# Lee Valley Equestrian



## Cavblacks (23 April 2015)

A friend has booked us a lesson here next week, not been before. Any experiences? Pretty eye-watering at £69 so hoping it's good!


----------



## Pinkvboots (23 April 2015)

They used to hold shows there thats the only time I have been and that was years ago, Last year I used freelance instructor that worked there full time she was very good, the only reason I don't use her now is she can only teach on a Saturday which is difficult for me as far as I know she is still there.


----------



## Cavblacks (23 April 2015)

Cool! Thanks for that


----------



## j1ffy (26 April 2015)

I got back into riding through lessons there (6 or 7 years ago now!). I loved it - very friendly, supportive and some good instructors. Back then it was also cheaper than other places in London, for group lessons at least, but maybe that's changed!


----------



## Cavblacks (27 April 2015)

Thanks!
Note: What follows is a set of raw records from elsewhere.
(** * micro_diffusion/models/dit.py: the DiT block and its feed-forward layers

    A shallow embedding of [src/micro_diffusion/models/dit.py]:
    [AttentionBlockPromptEmbedding], [FeedForwardNetwork],
    [FeedForwardECMoe], [DiTBlock].

    - Python [int] is [Z]; [//] and [%] raise on a zero divisor.
    - Python [float] is IEEE binary64, taken from the Standard Library's
      executable specification [SpecFloat] (precision 53, emax 1024), so
      that [int(expert_capacity * T / num_experts)] is evaluated with the
      roundings the interpreter performs.
    - A call either returns ([Ok]) or raises ([Raise]); statements are
      sequenced with [let*], in the order Python evaluates them.
    - A module is an object with attributes; assignment goes through
      [nn.Module.__setattr__].
    - Tensors carry their shape and their elements; the element type and
      its transcendental functions are parameters.
    - [weight_init_std] and the standard deviations handed to
      [trunc_normal_] are Python floats as well.  The C library's [pow]
      and [erf] and the interpreter's complex power and quotient have no
      executable specification: they are parameters ([Libm]). *)

From Stdlib Require Import String Ascii DecimalString.
From Stdlib Require Import ZArith List Bool Lia Arith.
From Stdlib Require Import Floats.SpecFloat.
From Stdlib Require Import Sorting.Permutation Sorting.Sorted.
From Stdlib Require Import QArith Qabs.
Import ListNotations.

Local Open Scope string_scope.
Local Open Scope list_scope.
Local Open Scope Z_scope.

(** ** Python exceptions and results *)

Module Py.

Inductive exn : Type :=
| AssertionError (msg : string)
| AttributeError (msg : string)
| ZeroDivisionError (msg : string)
| OverflowError (msg : string)
| ValueError (msg : string)
| RuntimeError (msg : string)
| TypeError (msg : string).

Inductive result (A : Type) : Type :=
| Ok (a : A)
| Raise (e : exn).
Arguments Ok {A} a.
Arguments Raise {A} e.

Definition bind {A B : Type} (r : result A) (k : A -> result B) : result B :=
  match r with
  | Ok a => k a
  | Raise e => Raise e
  end.

Definition raises {A : Type} (r : result A) : Prop :=
  exists e, r = Raise e.

Definition returns {A : Type} (r : result A) : Prop :=
  exists a, r = Ok a.

(** [assert cond, msg] *)
Definition assert (cond : bool) (msg : string) : result unit :=
  if cond then Ok tt else Raise (AssertionError msg).

(** *** int *)

(** [a // b] on ints: floor division; [Z.div] rounds the same way (the
    remainder takes the sign of the divisor). *)
Definition floordiv (a b : Z) : result Z :=
  if b =? 0 then Raise (ZeroDivisionError "integer division or modulo by zero")
  else Ok (a / b).

(** [a % b] on ints. *)
Definition mod_ (a b : Z) : result Z :=
  if b =? 0 then Raise (ZeroDivisionError "integer division or modulo by zero")
  else Ok (a mod b).

(** [str(n)] on ints, as an f-string formats them. *)
Definition str_int (n : Z) : string := NilZero.string_of_int (Z.to_int n).

(** *** float (binary64) *)

Definition float := spec_float.

Definition prec : Z := 53.
Definition emax : Z := 1024.

Definition is_finite (f : float) : bool :=
  match f with
  | S754_zero _ | S754_finite _ _ _ => true
  | _ => false
  end.
(** C8, as the code has it.  Let somebody be signed in and let nothing be
    stored under that user's prefix.  (1) With nothing saved,
    [listUserChats] returns the empty array, and the endpoint answers 200.
    (2) When the user's id is free of "/" and records are saved under chat
    ids that are not empty and free of "/", no more of them than one
    answer of the store holds, [listUserChats] returns an array without
    repetitions whose members are exactly the ids saved (a permutation of
    them when they are distinct), and the endpoint answers 200. *)
Theorem listUserChats_after_saves :
  forall (user : ChatRoute.User) (b : S3.Bucket) (userId : string),
    (forall k, is_Some (b !! k) -> Js.startsWith k (ChatRoute.id user +:+ "/chats/") = false) ->
    (let w := {| Facade.session := Some user; Facade.bucket := b |} in
     (Facade.listUserChats userId w).1 = Some (JSON.JArray [])
     /\ ChatRoute.status (ChatRoute.POST (Facade.session w) listRequest (Facade.bucket w)).1 = 200)
    /\ forall records : list (string * JSON.json),
         Js.includes "/" (ChatRoute.id user) = false ->
         Forall (fun r => plainId (fst r)) records ->
         length records <= S3.MaxKeys ->
         let w := saveAll userId records {| Facade.session := Some user; Facade.bucket := b |} in
         exists ids : list string,
           (Facade.listUserChats userId w).1 = Some (JSON.JArray (List.map JSON.JString ids))
           /\ ChatRoute.status
                (ChatRoute.POST (Facade.session w) listRequest (Facade.bucket w)).1 = 200
           /\ NoDup ids
           /\ (forall chatId, chatId ∈ ids <-> chatId ∈ List.map fst records)
           /\ (NoDup (List.map fst records) -> ids ≡ₚ List.map fst records).
Proof.
  intros user b userId Hb. split.
  - cbn zeta. cbn [Facade.session Facade.bucket].
    pose proof (listUserChats_listed user b [] userId) as H.
    cbn [saveAll putAll foldl] in H. rewrite H. unfold listed, ChatRoute.POST.
    rewrite handle_list. cbn [putAll foldl].
    rewrite (listCommonPrefixes_nothing _ _ b Hb). split; reflexivity.
  - intros records Hu Hids Hpage w.
    exists (listed user b records). subst w.
    rewrite listUserChats_listed. rewrite saveAll_signed_in. cbn [fst Facade.session Facade.bucket].
    split; [reflexivity|]. split.
    { unfold ChatRoute.POST. rewrite handle_list. reflexivity. }
    split; [by apply NoDup_listed|].
    split; [intros chatId; by apply elem_of_listed|].
    intros Hnd. apply NoDup_Permutation; [by apply NoDup_listed|done|].
    intros chatId. by apply elem_of_listed.
Qed.

Lemma listUserChats_after_saves_witness :
  let records := [("1717171717171", Facade.ChatData_js hello); ("1717171717172", JSON.JNull)] in
  let w := saveAll "alice" records {| Facade.session := Some alice; Facade.bucket := ∅ |} in
  exists ids : list string,
    (Facade.listUserChats "alice" w).1 = Some (JSON.JArray (List.map JSON.JString ids))
    /\ ChatRoute.status (ChatRoute.POST (Facade.session w) listRequest (Facade.bucket w)).1 = 200
    /\ NoDup ids
    /\ (forall chatId, chatId ∈ ids <-> chatId ∈ List.map fst records)
    /\ (NoDup (List.map fst records) -> ids ≡ₚ List.map fst records).
Proof.
  intros records.
  assert (Hnothing : forall k, is_Some ((∅ : S3.Bucket) !! k) ->
                               Js.startsWith k (ChatRoute.id alice +:+ "/chats/") = false).
  { intros k [x Hx]. rewrite lookup_empty in Hx. discriminate. }
  apply (proj2 (listUserChats_after_saves alice ∅ "alice" Hnothing) records).
  - reflexivity.
  - repeat constructor; discriminate.
  - subst records. unfold S3.MaxKeys. cbn [length]. lia.
Defined.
I think my friend booked us both an hour private which is why its so much (at least I hope we have an hour!) so I am hoping that once we've done this we can join a group for a bit less!


----------



## Barnacle (2 May 2015)

Never been there but I live close to it and have heard many positive things... The price is a bit much in my opinion but if it's located conveniently for you, perhaps it's worth it just to save you travel hassle!


----------



## cavalletti (19 August 2015)

Hi,

Does anyone know if Lee Valley offer cheaper livery for DIY etc?

Thanks


----------



## LadyDarcy (3 June 2016)

Pinkvboots said:



			They used to hold shows there thats the only time I have been and that was years ago, Last year I used freelance instructor that worked there full time she was very good, the only reason I don't use her now is she can only teach on a Saturday which is difficult for me as far as I know she is still there.
		
Click to expand...

May I ask the name of the instructor you recommend please, as I am thinking of getting a private lesson there?  Thanks


----------



## QuantockHills (8 June 2016)

I learnt to ride there when I was 11..... but that was 32 years ago..... but they were very good then and i loved the hacking on Hackney Marshes!


----------